When the book was released in February, one of the promotional blurbs was penned by then-Sen. Obama.
"The American health-care system is in crisis, and workable solutions have been blocked for years by deeply entrenched ideological divisions," Obama wrote at the time. "Sen. Daschle brings fresh thinking to this problem, and his Federal Reserve for Health concept holds great promise for bridging this intellectual chasm and, at long last, giving this nation the health care it deserves."
In a referendum at this month's vote, Daschle's home state rejected a ban on all abortions exclusive of cases of rape and incest by a substantial margin.
SVILUPPO: Civilly divorced and remarried sans annulment -- and, as a result, prohibited from the Eucharist irrespective of his issue-stances -- the reported HHS nominee received an informal ecclesiastical sanction in 2003:
The Senate minority leader and the highest ranking Democrat in Washington has been sent a letter by his home diocese of Sioux Falls... directing him to remove from his congressional biography and campaign documents all references to his standing as a member of the Catholic Church....While members of Congress would be seen as representing (and, at least in theory, based in) their home-states, however, officials in the executive are viewed as being domiciled in the capital... and, ergo... complete the sentence.
The directive from Sioux Falls' Bishop Robert Carlson is rather something less than excommunication--and, at the same time, something more: a declaration that Tom Daschle's religious identification constitutes, in technical Catholic vocabulary, a grave public scandal. He was brought up as a Catholic, and he may still be in some sort of genuine mental and spiritual relation to the Church. Who besides his confessor could say? But Daschle's consistent political opposition to Catholic teachings on moral issues--abortion, in particular--has made him such a problem for ordinary churchgoers that the Church must deny him the use of the word "Catholic."
Much of the discussion about Daschle's standing has gone on in private over the last few years, although Bishop Carlson and Senator Daschle had a very public spat about partial-birth abortion in 1997. During the run-up to a Senate vote on the issue, Daschle proposed what he called a "compromise," banning the procedure while allowing exemptions for any woman who claimed mental or physical health reasons for having such a late-term procedure. Pointing out the way the exemptions gutted the ban, Carlson called Daschle's proposed compromise a "smokescreen" designed solely to "provide cover for pro-abortion senators and President Clinton, who wanted to avoid a veto confrontation."

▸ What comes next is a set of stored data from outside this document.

(* ===== verification/GoValues.v ===== *)
(** * Go's dynamic values and effects

    The program passes rows, parameters and template data around as [any] and
    [map[string]any].  [any] lists the dynamic types it produces or tests for;
    a slice or map that may be [nil] where the code tells the difference is an
    [option].  Effectful code runs in a state monad whose computations may panic. *)
From S2P Require Import Prelude GoStrings.
From Stdlib Require Import SpecFloat.

(** ** Dynamic values *)

(** Numbers: [AInt] is Go's [int] (64 bits), [AInt64] is [int64]; a [float64] is
    a finite number, an infinity or NaN in the sense of IEEE 754. *)
Inductive any : Type :=
| ANil
| ABool (b : bool)
| AInt (z : Z)
| AInt64 (z : Z)
| AFloat (f : spec_float)
| AStr (s : string)
| ATime (t : Z)
| AList (l : list any)                      (* []any *)
| AMap (m : gmap string any)                (* map[string]any *)
| ARows (l : list (gmap string any))        (* []map[string]any *)
| AStrMap (m : gmap string string)          (* map[string]string *)
| AStrs (l : list string)                   (* []string *)
| AFunc (name : string)                     (* a function value *)
| AOther (type : string).                   (* a value of another type *)

Abbreviation row := (gmap string any).
Abbreviation Rows := (list (gmap string any)).

(** [fmt.Sprintf("%T", v)] *)
Definition type_name (v : any) : string :=
  match v with
  | ANil => "<nil>"
  | ABool _ => "bool"
  | AInt _ => "int"
  | AInt64 _ => "int64"
  | AFloat _ => "float64"
  | AStr _ => "string"
  | ATime _ => "time.Time"
  | AList _ => "[]interface {}"
  | AMap _ => "map[string]interface {}"
  | ARows _ => "[]map[string]interface {}"
  | AStrMap _ => "map[string]string"
  | AStrs _ => "[]string"
  | AFunc _ => "func"
  | AOther t => t
  end.

(** The type assertion [v.(map[string]any)]. *)
Definition as_map (v : any) : option row :=
  match v with AMap m => Some m | _ => None end.

Definition as_list (v : any) : option (list any) :=
  match v with AList l => Some l | _ => None end.

(** ** JSON, times and default formatting *)

(** What reading a request body gives: its bytes, then the end or an error. *)
Record Body := { bd_text : string; bd_err : option error }.

(** The encoding of values as text is the standard library's.  A decoder and a form
    parser that need more than a failing reader gives return its error; a form parser
    that has another error already, of the media type, keeps that. *)
Class GoText := {
  json_Unmarshal : string -> result any;           (* json.Unmarshal into an [any] *)
  json_Marshal : any -> result string;
  json_DecodeObject : Body -> result (option (gmap string any));
    (* json.NewDecoder(body).Decode into a [map[string]any], [nil] for null *)
  ParseForm : string -> string -> string -> option Body -> option error * gmap string (list string);
    (* r.ParseForm() and r.Form, from the method, the Content-Type, the query and the body *)
  time_Parse : string -> string -> result Z;       (* time.Parse(layout, value) *)
  Sprint_v : any -> string;                        (* fmt.Sprintf of a value with verb v *)
  json_Decode_read : forall p e, json_DecodeObject {| bd_text := p; bd_err := Some e |} = Err e \/
    forall q o, json_DecodeObject {| bd_text := p; bd_err := Some e |} = json_DecodeObject {| bd_text := p +:+ q; bd_err := o |};
  ParseForm_read : forall m ct raw p e,
    (ParseForm m ct raw (Some {| bd_text := p; bd_err := Some e |})).1 = Some e \/
    forall q o,
      let cut := ParseForm m ct raw (Some {| bd_text := p; bd_err := Some e |}) in
      let whole := ParseForm m ct raw (Some {| bd_text := p +:+ q; bd_err := o |}) in
      cut.1 = whole.1 /\ (cut.1 = None -> cut.2 = whole.2);
}.

(** A standard library for evaluation: bodies decode to null, a form has what [forms]
    makes of the query. *)
Definition sample_Decode (b : Body) : result (option (gmap string any)) :=
  match bd_err b with Some e => Err e | None => Ok None end.

Definition sample_ParseForm (forms : string -> gmap string (list string)) (m ct raw : string) (b : option Body)
    : option error * gmap string (list string) := (None, forms raw).

(** ** Ranging over a map

    Go walks a map in an unspecified order: one listing of its entries. *)
Class MapWalk := {
  walk : forall {A}, gmap string A -> list (string * A);
  walk_perm : forall {A} (m : gmap string A), walk m ≡ₚ map_to_list m;
}.

Lemma walk_elem `{MapWalk} {A} (m : gmap string A) k v : (k, v) ∈ walk m <-> m !! k = Some v.
Proof. by rewrite walk_perm, elem_of_map_to_list. Qed.

Lemma walk_NoDup `{MapWalk} {A} (m : gmap string A) : NoDup (walk m).*1.
Proof. rewrite walk_perm. apply NoDup_fst_map_to_list. Qed.

Lemma walk_keys `{MapWalk} {A} (m : gmap string A) : list_to_set (walk m).*1 = dom m.
Proof.
  apply set_eq. intros k. rewrite elem_of_list_to_set, list_elem_of_fmap, elem_of_dom. split.
  - intros ([k' v] & -> & Hin%walk_elem). by exists v.
  - intros [v Hv]. exists (k, v). split; [done|by apply walk_elem].
Qed.

Definition sample_walk : MapWalk :=
  {| walk := fun A m => map_to_list m; walk_perm := fun A m => reflexivity _ |}.

(** ** Effects

    A computation takes the state of the world to a value, or to a panic, and the
    state it leaves. *)
Definition M (S A : Type) : Type := S -> option A * S.

Section Monad.
Context {S : Type}.

Definition ret {A} (a : A) : M S A := fun s => (Some a, s).
Definition panic {A} : M S A := fun s => (None, s).
Definition bind {A B} (m : M S A) (f : A -> M S B) : M S B := fun s =>
  let '(a, s') := m s in
  match a with Some a => f a s' | None => (None, s') end.

(** An operation of the world that cannot panic. *)
Definition lift {A} (op : S -> A * S) : M S A := fun s => let '(a, s') := op s in (Some a, s').

Lemma run_ret_l {A B} (a : A) (f : A -> M S B) s : bind (ret a) f s = f a s.
Proof. done. Qed.

Lemma run_ret_r {A} (m : M S A) s : bind m ret s = m s.
Proof. unfold bind, ret. by destruct (m s) as [[a|] s']. Qed.

Lemma run_assoc {A B C} (m : M S A) (f : A -> M S B) (g : B -> M S C) s :
  bind (bind m f) g s = bind m (fun a => bind (f a) g) s.
Proof. unfold bind. by destruct (m s) as [[a|] s']. Qed.

(** The value a run returns, and where it ends. *)
Lemma run_bind_Some {A B} (m : M S A) (f : A -> M S B) s b s' :
  bind m f s = (Some b, s') <-> exists a s1, m s = (Some a, s1) /\ f a s1 = (Some b, s').
Proof. unfold bind. destruct (m s) as [[a|] s1]; naive_solver. Qed.

Lemma run_bind_None {A B} (m : M S A) (f : A -> M S B) s s' :
  bind m f s = (None, s') <-> m s = (None, s') \/ exists a s1, m s = (Some a, s1) /\ f a s1 = (None, s').
Proof. unfold bind. destruct (m s) as [[a|] s1]; naive_solver. Qed.
End Monad.

Notation "'let*' x := m 'in' k" := (bind m (fun x => k))
  (at level 10, x binder, k at level 200) : go_scope.

(** A predicate on the values a computation can return, whatever the state. *)
Definition returns {S A} (m : M S A) (P : A -> Prop) : Prop :=
  forall s a s', m s = (Some a, s') -> P a.

Lemma returns_ret {S A} (a : A) (P : A -> Prop) : P a -> returns (S := S) (ret a) P.
Proof. by intros Ha s b s' [= <- _]. Qed.

Lemma returns_bind {S A B} (Q : A -> Prop) (P : B -> Prop) (m : M S A) (f : A -> M S B) :
  returns m Q -> (forall a, Q a -> returns (f a) P) -> returns (bind m f) P.
Proof. intros Hm Hf s b s' (a & s1 & Ha & Hb)%run_bind_Some. by eapply Hf; [eapply Hm|]. Qed.

Lemma returns_last {S A B} (P : B -> Prop) (m : M S A) (f : A -> M S B) :
  (forall a, returns (f a) P) -> returns (bind m f) P.
Proof. intros Hf. by apply (returns_bind (fun _ => True)). Qed.

(** A computation that never panics. *)
Definition total {S A} (m : M S A) : Prop := forall s, is_Some (m s).1.

Lemma total_run {S A} (m : M S A) s : total m -> exists a s', m s = (Some a, s').
Proof. intros Hm. destruct (Hm s) as [a Ha]. exists a, (m s).2. by destruct (m s) as [o s']; cbn in Ha; subst. Qed.

Lemma run_bind {S A B} (m : M S A) (f : A -> M S B) s a s' : m s = (Some a, s') -> bind m f s = f a s'.
Proof. intros E. unfold bind. by rewrite E. Qed.

Lemma total_ret {S A} (a : A) : total (S := S) (ret a).
Proof. intros s. by eexists. Qed.

Lemma total_bind {S A B} (m : M S A) (f : A -> M S B) :
  total m -> (forall a, total (f a)) -> total (bind m f).
Proof.
  intros Hm Hf s. unfold bind. specialize (Hm s). destruct (m s) as [[a|] s']; [apply Hf|by destruct Hm].
Qed.

Lemma total_lift {S A} (op : S -> A * S) : total (lift op).
Proof. intros s. unfold lift. destruct (op s). by eexists. Qed.

#[export] Hint Resolve total_ret total_bind total_lift : sqlproxy.

(** One that panics only in certain states. *)
Definition safe {S} (lost : S -> Prop) (A : Type) (m : M S A) : Prop := forall s s', m s = (None, s') -> lost s'.

Lemma total_safe {S A} (lost : S -> Prop) (m : M S A) : total m -> safe lost A m.
Proof. intros Hm s s' E. specialize (Hm s). rewrite E in Hm. by destruct Hm. Qed.

Lemma safe_bind {S A B} (lost : S -> Prop) (m : M S A) (f : A -> M S B) :
  safe lost A m -> (forall a, safe lost B (f a)) -> safe lost B (bind m f).
Proof. intros Hm Hf s s' [Hn|(a & s1 & _ & Hn)]%run_bind_None; [by eapply Hm|by eapply Hf]. Qed.

Lemma safe_weaken {S A} (lost lost' : S -> Prop) (m : M S A) : (forall s, lost s -> lost' s) -> safe lost A m -> safe lost' A m.
Proof. intros Hl Hm s s' E. by eapply Hl, Hm. Qed.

Daschle, in turn, rose on the floor of the Senate in Washington to denounce his own bishop back in South Dakota for speaking in a way "more identified with the radical right than with thoughtful religious leadership." Carlson later told the Sioux Falls Argus Leader that he remains mystified by Daschle's position on abortion. "NARAL claims him as one of their number-one supporters. I don't understand how he can be in touch with South Dakotans as much as he is, and yet consistently have a pro-abortion record."
This year [i.e. 2003], on January 16, Bishop Carlson received additional ammunition for his discussions with Daschle when Cardinal Joseph Ratzinger's office, the Congregation for the Doctrine of the Faith, issued in Rome a "Doctrinal Note" on Catholics in political life. "A well-formed Christian conscience," the note declared, "does not permit one to vote for a political program or an individual law which contradicts the fundamental contents of faith and morals."